Problem –
Wherever the string "Some" appears in the entries below, return the line that holds it.

======== Provided entries ========

(* ===== verification/Glob.v ===== *)
(** * Glob: the policy engine's wildcard matching

    Model of the wildcard matcher of src/internal/iampolicy/policy.go: the loop of [Star], in
    which a question mark fits any character and another one itself, up to case when
    folding. *)

From S2P Require Import Prelude Bytes Star.

Definition any : ascii := "?".

Definition lower (c : ascii) : ascii :=
  if (65 <=? byte_of c) && (byte_of c <=? 90) then chr (byte_of c + 32) else c.

Definition eq (a b : ascii) (fold : bool) : bool :=
  if Ascii.eqb a b then true else if negb fold then false else Ascii.eqb (lower a) (lower b).

Definition glob_fits (fold : bool) (d c : ascii) : bool := Ascii.eqb d any || eq d c fold.

Definition glob_loop (fuel : nat) (fold : bool) : string -> string -> option (string * string) -> option bool :=
  star_loop (glob_fits fold) fuel.

Definition glob_fuel : string -> string -> nat := star_fuel.

Definition glob (pattern s : string) (fold : bool) : bool :=
  default false (glob_loop (glob_fuel pattern s) fold pattern s None).

Definition globMatch (pattern s : string) : bool := glob pattern s false.
Definition globMatchFold (pattern s : string) : bool := glob pattern s true.

(** ** What a pattern means

    A star stands for any run of characters, a question mark for one, and anything else
    for itself, up to case when folding. *)
Fixpoint wild (fold : bool) (p s : string) : Prop :=
  match p with
  | EmptyString => s = ""
  | String d p' =>
      if Ascii.eqb d star then exists a b, s = a +:+ b /\ wild fold p' b
      else exists c s', s = String c s' /\ (d = any \/ eq d c fold = true) /\ wild fold p' s'
  end.

Lemma wild_wild_by fold p s : wild fold p s <-> wild_by (glob_fits fold) p s.
Proof.
  revert s. induction p as [|d p IH]; intros s; [done|]. cbn [wild wild_by]. destruct (Ascii.eqb d star).
  - setoid_rewrite IH. done.
  - setoid_rewrite IH. assert (forall c, glob_fits fold d c = true <-> d = any \/ eq d c fold = true) as Hf.
    { intros c. unfold glob_fits. by rewrite orb_true_iff, Ascii.eqb_eq. }
    by setoid_rewrite Hf.
Qed.

Lemma wild_char fold d p c s :
  d <> star -> wild fold (String d p) (String c s) <-> (d = any \/ eq d c fold = true) /\ wild fold p s.
Proof.
  intros Hd. cbn [wild]. destruct (Ascii.eqb_spec d star); [done|]. split.
  - intros (? & ? & [= <- <-] & ? & ?). done.
  - intros [? ?]. by exists c, s.
Qed.

(** A star of the pattern is told from every character but a star. *)
Lemma glob_fits_star fold c : glob_fits fold star c = true -> c = star.
Proof.
  intros H. destruct (Ascii.eqb_spec c star) as [|Hc]; [done|exfalso]. unfold glob_fits in H. change (Ascii.eqb star any) with false in H. unfold eq in H.
  destruct (Ascii.eqb_spec star c); [congruence|]. destruct fold; cbn [orb negb] in H; [|done].
  apply Ascii.eqb_eq in H. change (lower star) with star in H. unfold lower in H.
  destruct ((65 <=? byte_of c) && (byte_of c <=? 90)) eqn:E; [|congruence]. zbool.
  assert (byte_of star = byte_of (chr (byte_of c + 32))) as Hb by congruence.
  rewrite byte_of_chr_small in Hb by lia. change (byte_of star) with 42 in Hb. lia.
Qed.

Lemma glob_fuel_enough p s fold : exists b, glob_loop (glob_fuel p s) fold p s None = Some b.
Proof. apply star_fuel_enough. Qed.

Lemma glob_sound p s fold : glob p s fold = true -> wild fold p s.
Proof. rewrite wild_wild_by. apply star_match_sound. Qed.

Lemma glob_complete p s fold : has_char star s = false -> wild fold p s -> glob p s fold = true.
Proof. rewrite wild_wild_by. apply star_match_complete, glob_fits_star. Qed.

(** The wildcard matcher terminates and matches exactly what patterns mean.  On every
    pattern and string the loop ends within its fuel; what it accepts the pattern covers;
    and, when the string has no star of its own, it accepts all that the pattern covers.
    Folding changes nothing but the comparison of letters. *)
Lemma glob_correct p s fold :
  (exists b, glob_loop (glob_fuel p s) fold p s None = Some b) /\
  (glob p s fold = true -> wild fold p s) /\
  (has_char star s = false -> glob p s fold = true <-> wild fold p s).
Proof.
  split; [apply glob_fuel_enough|]. split; [apply glob_sound|].
  intros Hs. split; [apply glob_sound|by apply glob_complete].
Qed.

Lemma glob_correct_witness :
  has_char star "s3:GetObject" = false /\ (glob "s3:Get*" "s3:GetObject" false = true <-> wild false "s3:Get*" "s3:GetObject").
Proof. split; [reflexivity|]. apply (proj2 (proj2 (glob_correct "s3:Get*" "s3:GetObject" false))). reflexivity. Defined.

========

Problem solution –
Lemma glob_fuel_enough p s fold : exists b, glob_loop (glob_fuel p s) fold p s None = Some b.
  (exists b, glob_loop (glob_fuel p s) fold p s None = Some b) /\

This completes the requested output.